*Aim of the task:*
Please reproduce verbatim the lines below, from the first through the one with "exists e1, g1, e2, g2.".

(Collected data entries)
——————
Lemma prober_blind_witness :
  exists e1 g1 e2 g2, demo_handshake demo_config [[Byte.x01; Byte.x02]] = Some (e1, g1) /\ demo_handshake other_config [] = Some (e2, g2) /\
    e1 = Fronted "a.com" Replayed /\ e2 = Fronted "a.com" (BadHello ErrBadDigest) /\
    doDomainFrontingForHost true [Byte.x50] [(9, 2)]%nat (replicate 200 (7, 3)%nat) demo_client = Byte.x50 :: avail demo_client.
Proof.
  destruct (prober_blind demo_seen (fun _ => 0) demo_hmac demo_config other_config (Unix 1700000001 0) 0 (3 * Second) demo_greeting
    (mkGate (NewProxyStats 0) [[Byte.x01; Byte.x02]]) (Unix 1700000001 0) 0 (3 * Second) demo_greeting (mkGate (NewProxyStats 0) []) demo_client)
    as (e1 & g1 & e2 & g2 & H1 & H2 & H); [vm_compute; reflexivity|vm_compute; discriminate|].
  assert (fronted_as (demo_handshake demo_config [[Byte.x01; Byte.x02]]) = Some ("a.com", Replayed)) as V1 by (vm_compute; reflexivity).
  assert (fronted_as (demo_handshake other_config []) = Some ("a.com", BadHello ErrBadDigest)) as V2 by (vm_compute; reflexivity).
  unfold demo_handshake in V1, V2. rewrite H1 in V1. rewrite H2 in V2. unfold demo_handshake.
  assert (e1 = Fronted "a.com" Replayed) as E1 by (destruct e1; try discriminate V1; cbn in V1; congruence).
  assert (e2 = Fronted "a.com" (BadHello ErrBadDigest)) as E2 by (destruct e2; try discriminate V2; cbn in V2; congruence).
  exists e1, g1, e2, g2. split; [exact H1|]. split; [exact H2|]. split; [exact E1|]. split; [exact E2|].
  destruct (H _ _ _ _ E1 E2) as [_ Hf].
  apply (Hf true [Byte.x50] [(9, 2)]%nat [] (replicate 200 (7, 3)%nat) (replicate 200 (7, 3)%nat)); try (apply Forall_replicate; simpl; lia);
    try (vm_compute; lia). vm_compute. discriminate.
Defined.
——————
*Task solution:*
Lemma prober_blind_witness :
  exists e1 g1 e2 g2, demo_handshake demo_config [[Byte.x01; Byte.x02]] = Some (e1, g1) /\ demo_handshake other_config [] = Some (e2, g2) /\
    e1 = Fronted "a.com" Replayed /\ e2 = Fronted "a.com" (BadHello ErrBadDigest) /\
    doDomainFrontingForHost true [Byte.x50] [(9, 2)]%nat (replicate 200 (7, 3)%nat) demo_client = Byte.x50 :: avail demo_client.
Proof.
  destruct (prober_blind demo_seen (fun _ => 0) demo_hmac demo_config other_config (Unix 1700000001 0) 0 (3 * Second) demo_greeting
    (mkGate (NewProxyStats 0) [[Byte.x01; Byte.x02]]) (Unix 1700000001 0) 0 (3 * Second) demo_greeting (mkGate (NewProxyStats 0) []) demo_client)
    as (e1 & g1 & e2 & g2 & H1 & H2 & H); [vm_compute; reflexivity|vm_compute; discriminate|].
  assert (fronted_as (demo_handshake demo_config [[Byte.x01; Byte.x02]]) = Some ("a.com", Replayed)) as V1 by (vm_compute; reflexivity).
  assert (fronted_as (demo_handshake other_config []) = Some ("a.com", BadHello ErrBadDigest)) as V2 by (vm_compute; reflexivity).
  unfold demo_handshake in V1, V2. rewrite H1 in V1. rewrite H2 in V2. unfold demo_handshake.
  assert (e1 = Fronted "a.com" Replayed) as E1 by (destruct e1; try discriminate V1; cbn in V1; congruence).
  assert (e2 = Fronted "a.com" (BadHello ErrBadDigest)) as E2 by (destruct e2; try discriminate V2; cbn in V2; congruence).
  exists e1, g1, e2, g2. split; [exact H1|]. split; [exact H2|]. split; [exact E1|]. split; [exact E2|].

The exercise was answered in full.